The records —
"""

Lemma decode_escape c r : decode_char (escape_char c +:+ r) = Some (c, r).
Proof. destruct c as [[] [] [] [] [] [] [] []]; reflexivity. Qed.

Lemma escape_char_not_quote c s r : escape_char c +:+ s ≠ quote +:+ r.
Proof. destruct c as [[] [] [] [] [] [] [] []]; discriminate. Qed.

Lemma escape_prefix s t r1 r2 :
  escape s +:+ quote +:+ r1 = escape t +:+ quote +:+ r2 → s = t ∧ r1 = r2.
Proof.
  revert t. induction s as [|c s IH]; intros [|d t]; cbn [escape];
    rewrite ?append_nil_l, ?append_assoc'; intros E.
  - split; [done|]. by injection E.
  - symmetry in E. by apply escape_char_not_quote in E.
  - by apply escape_char_not_quote in E.
  - apply (f_equal decode_char) in E. rewrite !decode_escape in E.
    injection E as -> E. apply IH in E as [-> ->]. done.
Qed.

Lemma json_string_prefix s t r1 r2 :
  json_string s +:+ r1 = json_string t +:+ r2 → s = t ∧ r1 = r2.
Proof.
  unfold json_string. rewrite !append_assoc'. intros E. injection E as E.
  by apply escape_prefix.
Qed.

(** A text that may follow a value: nothing, or a separator. *)
Definition stop (r : string) : bool :=
  match r with
  | EmptyString => true
  | String c _ => (code c =? 44) || (code c =? 93) || (code c =? 125)
  end.

Lemma stop_not_digit r :
  stop r = true → match r with EmptyString => True | String c _ => is_digit c = false end.
Proof.
  destruct r as [|c r]; [done|]. unfold stop, is_digit. intros H.
  apply not_true_iff_false. rewrite andb_true_iff, !Z.leb_le.
  rewrite !orb_true_iff, !Z.eqb_eq in H. lia.
Qed.

Lemma show_nat_prefix m n r1 r2 :
  0 ≤ m → 0 ≤ n → stop r1 = true → stop r2 = true →
  show_nat m +:+ r1 = show_nat n +:+ r2 → m = n ∧ r1 = r2.
Proof.
  intros Hm Hn H1 H2 E. apply (f_equal span_digits) in E.
  rewrite !span_digits_spec in E by (apply show_nat_digits || apply stop_not_digit; done).
  injection E as E ->. split; [|done]. by apply show_nat_inj.
Qed.

Lemma show_nat_head n : 0 ≤ n → ∃ c s, show_nat n = String c s ∧ is_digit c = true.
Proof.
  intros Hn. destruct (show_nat_spec n Hn) as (Hd & _ & Hl).
  destruct (show_nat n) as [|c s]; [cbn in Hl; lia|].
  exists c, s. cbn in Hd. apply andb_true_iff in Hd. tauto.
Qed.

Lemma show_Z_prefix m n r1 r2 :
  stop r1 = true → stop r2 = true →
  show_Z m +:+ r1 = show_Z n +:+ r2 → m = n ∧ r1 = r2.
Proof.
  intros H1 H2. unfold show_Z.
  destruct (Z.ltb_spec m 0), (Z.ltb_spec n 0); rewrite ?append_assoc'; intros E.
  - injection E as E. apply show_nat_prefix in E as [? ->]; [|lia..|done|done].
    split; [lia|done].
  - destruct (show_nat_head n) as (c & s & Hc & Hd); [lia|]. rewrite Hc in E.
    injection E as <- _. discriminate Hd.
  - destruct (show_nat_head m) as (c & s & Hc & Hd); [lia|]. rewrite Hc in E.
    injection E as -> _. discriminate Hd.
  - by apply show_nat_prefix.
Qed.

(** The first character tells the shape of a value. *)
Definition head_code (s : string) : Z :=
  match s with EmptyString => -1 | String c _ => code c end.

Definition shape_of (s : string) : Z :=
  let h := head_code s in
  if (h =? 45) || ((48 <=? h) && (h <=? 57)) then 48 else h.

Lemma shape_append s t : s ≠ "" → shape_of (s +:+ t) = shape_of s.
Proof. by destruct s. Qed.

Lemma shape_show_Z z : shape_of (show_Z z) = 48 ∧ show_Z z ≠ "".
Proof.
  unfold show_Z. destruct (Z.ltb_spec z 0) as [Hz|Hz]; [split; [done|discriminate]|].
  destruct (show_nat_head z Hz) as (c & s & -> & Hd). split; [|done].
  unfold shape_of, head_code. unfold is_digit in Hd. by rewrite Hd, orb_true_r.
Qed.

Definition shape (v : json) : Z :=
  match v with
  | JNull => 110
  | JBool b => if b then 116 else 102
  | JNum _ => 48
  | JStr _ => 34
  | JArr _ => 91
  | JObj _ => 123
  end.

Lemma print_shape v : finite v = true → shape_of (print v) = shape v ∧ print v ≠ "".
Proof. destruct v as [|[]|[z|]| | |]; cbn; try done. intros _. apply shape_show_Z. Qed.

Section Join.
Context {A : Type} (text : A → string) (good : A → Prop).

Definition prefix_code (x : A) : Prop :=
  ∀ y r1 r2, good y → stop r1 = true → stop r2 = true →
    text x +:+ r1 = text y +:+ r2 → x = y ∧ r1 = r2.

Definition opens (x : A) : Prop := text x ≠ "" ∧ stop (text x) = false.

Lemma join_comma_prefix (close : string) l l' r1 r2 :
  close = "]" ∨ close = "}" →
  Forall prefix_code l → Forall opens l → Forall opens l' → Forall good l' →
  join_comma (map text l) +:+ close +:+ r1 = join_comma (map text l') +:+ close +:+ r2 →
  l = l' ∧ r1 = r2.
Proof.
  intros Hc. assert (Hs : ∀ r, stop (close +:+ r) = true) by (by destruct Hc as [-> | ->]).
  assert (Ho : ∀ x t r, opens x → text x +:+ t ≠ close +:+ r).
  { intros x t r [Hne Hx] E. specialize (Hs r). rewrite <- E in Hs.
    destruct (text x); [done|]. rewrite append_cons in Hs. cbn in *. congruence. }
  assert (Hj : ∀ x m r, join_comma (map text (x :: m)) +:+ close +:+ r =
                        text x +:+ (match m with [] => "" | _ => "," end +:+
                                    join_comma (map text m) +:+ close +:+ r)).
  { intros x [|y m] r; [by rewrite !append_nil_l|].
    change (join_comma (map text (x :: y :: m)))
      with (text x +:+ "," +:+ join_comma (map text (y :: m))).
    by rewrite !append_assoc'. }
  revert l'. induction l as [|x l IH]; intros [|y l'] Hl Hol Hol' Hg E.
  - split; [done|]. destruct Hc as [-> | ->]; by injection E.
  - rewrite Hj in E. symmetry in E. apply Ho in E; [done|]. by inversion Hol'.
  - rewrite Hj in E. apply Ho in E; [done|]. by inversion Hol.
  - rewrite !Hj in E. inversion Hl; inversion Hol; inversion Hol'; inversion Hg; subst.
    assert (∀ m r, stop (match m with [] => "" | _ => "," end +:+
                         join_comma (map text m) +:+ close +:+ r) = true) as Hst.
    { intros [|? ?] ?; [apply Hs|done]. }
    match goal with Hp : prefix_code x, Hy : good y |- _ =>
      destruct (Hp y _ _ Hy (Hst _ _) (Hst _ _) E) as [-> E'] end.
    destruct l as [|x' l], l' as [|y' l']; cbn [map] in E'.
    + split; [done|]. rewrite !append_nil_l in E'.
      destruct Hc as [-> | ->]; by injection E'.
    + exfalso. rewrite append_nil_l in E'. destruct Hc as [-> | ->]; discriminate.
    + exfalso. rewrite append_nil_l in E'. destruct Hc as [-> | ->]; discriminate.
    + injection E' as E'. destruct (IH (y' :: l')) as [-> ->]; try done.
Qed.
End Join.

Definition json_good (v : json) : Prop := finite v = true.

Lemma print_opens v : finite v = true → opens print v.
Proof.
  intros Hf. destruct (print_shape v Hf) as [Hs Hne]. split; [done|].
  destruct (print v) as [|c s]; [done|]. unfold shape_of, head_code in Hs. cbn.
  apply not_true_iff_false. rewrite !orb_true_iff, !Z.eqb_eq. intros Hc.
  assert (code c = shape v) as E.
  { destruct Hc as [[Hc|Hc]|Hc]; rewrite Hc in Hs; exact (eq_trans Hc Hs). }
  destruct v as [|[]| | | |]; cbn in E; lia.
Qed.

Lemma print_prefix v : finite v = true → prefix_code print json_good v.
Proof.
  induction v as [|b|n|s|l IH|es IH] using json_nested_ind; intros Hv w r1 r2 Hw H1 H2 E.
  all: pose proof (f_equal shape_of E) as Es; unfold json_good in Hw;
    destruct (print_shape _ Hv) as [Sv Nv], (print_shape _ Hw) as [Sw Nw];
    rewrite !shape_append, Sv, Sw in Es by done.
  all: destruct w as [|b'|n'|s'|l'|es']; cbn [shape] in Es;
    try (by destruct b); try (by destruct b'); try done.
  - split; [done|]. by injection E.
  - destruct b, b'; try done; (split; [done|]; by injection E).
  - destruct n as [z|], n' as [z'|]; try done. cbn [print] in E.
    apply show_Z_prefix in E as [-> ->]; done.
  - cbn [print] in E. by apply json_string_prefix in E as [-> ->].
  - cbn [print] in E. rewrite !append_assoc' in E. injection E as E.
    cbn [finite] in Hv, Hw. apply forallb_Forall in Hv, Hw.
    apply (join_comma_prefix print json_good) in E as [-> ->]; [done|by left|..].
    + rewrite !Forall_forall in *. auto.
    + eapply Forall_impl; [exact Hv|]. intros. by apply print_opens.
    + eapply Forall_impl; [exact Hw|]. intros. by apply print_opens.
    + exact Hw.
  - cbn [print] in E. rewrite !append_assoc' in E. injection E as E.
    cbn [finite] in Hv, Hw. apply forallb_Forall in Hv, Hw.
    apply (join_comma_prefix (fun p => entry_text (p.1, print p.2)) (fun p => json_good p.2))
      in E as [-> ->]; [done|by right|..].
    + rewrite !Forall_forall in *. intros [k v] Hin [k' v'] t1 t2 Hg Ht1 Ht2 E'.
      unfold entry_text in E'. cbn in E'. rewrite !append_assoc' in E'.
      apply json_string_prefix in E' as [-> E']. injection E' as E'.
      apply (IH _ Hin (Hv _ Hin)) in E' as [E' ->]; [|done..]. cbn in E'. by subst.
    + apply Forall_true. intros [k v]. done.
    + apply Forall_true. intros [k v]. done.
    + exact Hw.
Qed.

Lemma print_inj v w : finite v = true → finite w = true → print v = print w → v = w.
Proof.
  intros Hv Hw E. apply (print_prefix v Hv w "" ""); try done.
  by rewrite !append_nil_r.
Qed.

Lemma finite_norm v : finite (norm v) = finite v.
Proof.
  induction v as [| |[]| |l IH|es IH] using json_nested_ind; cbn; try done.
  - induction IH as [|x l Hx _ IHl]; cbn; [done|]. by rewrite Hx, IHl.
  - transitivity (forallb (fun p => finite p.2) (map (fun p => (p.1, norm p.2)) es)).
    + apply Bool.eq_iff_eq_true. rewrite !forallb_Forall. by rewrite sort_by_perm.
    + induction IH as [|x es Hx _ IHl]; cbn; [done|]. by rewrite Hx, IHl.
Qed.

Lemma canonical_norm v w :
  finite v = true → finite w = true →
  canonicalJson v = canonicalJson w ↔ norm v = norm w.
Proof.
  intros Hv Hw. unfold canonicalJson. rewrite !canonical_print by done. split.
  - intros [= E]. apply print_inj in E; [done|..]; by rewrite finite_norm.
  - by intros ->.
Qed.

(** *** Key order *)

Lemma key_le_total {A} (x y : string * A) : key_le x y = true ∨ key_le y x = true.
Proof. apply String.leb_total. Qed.

Lemma key_le_trans {A} (x y z : string * A) :
  key_le x y = true → key_le y z = true → key_le x z = true.
Proof.
  unfold key_le. rewrite <- !Is_true_true. apply (transitivity (R := String.le)).
Qed.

"""

Problem —
Write out exactly the lines that fall from the line with "Lemma print_inj v" to the line with "induction v as [| |[]|" in the records above, keeping both ends.

Answer to the exercise —
Lemma print_inj v w : finite v = true → finite w = true → print v = print w → v = w.
Proof.
  intros Hv Hw E. apply (print_prefix v Hv w "" ""); try done.
  by rewrite !append_nil_r.
Qed.

Lemma finite_norm v : finite (norm v) = finite v.
Proof.
  induction v as [| |[]| |l IH|es IH] using json_nested_ind; cbn; try done.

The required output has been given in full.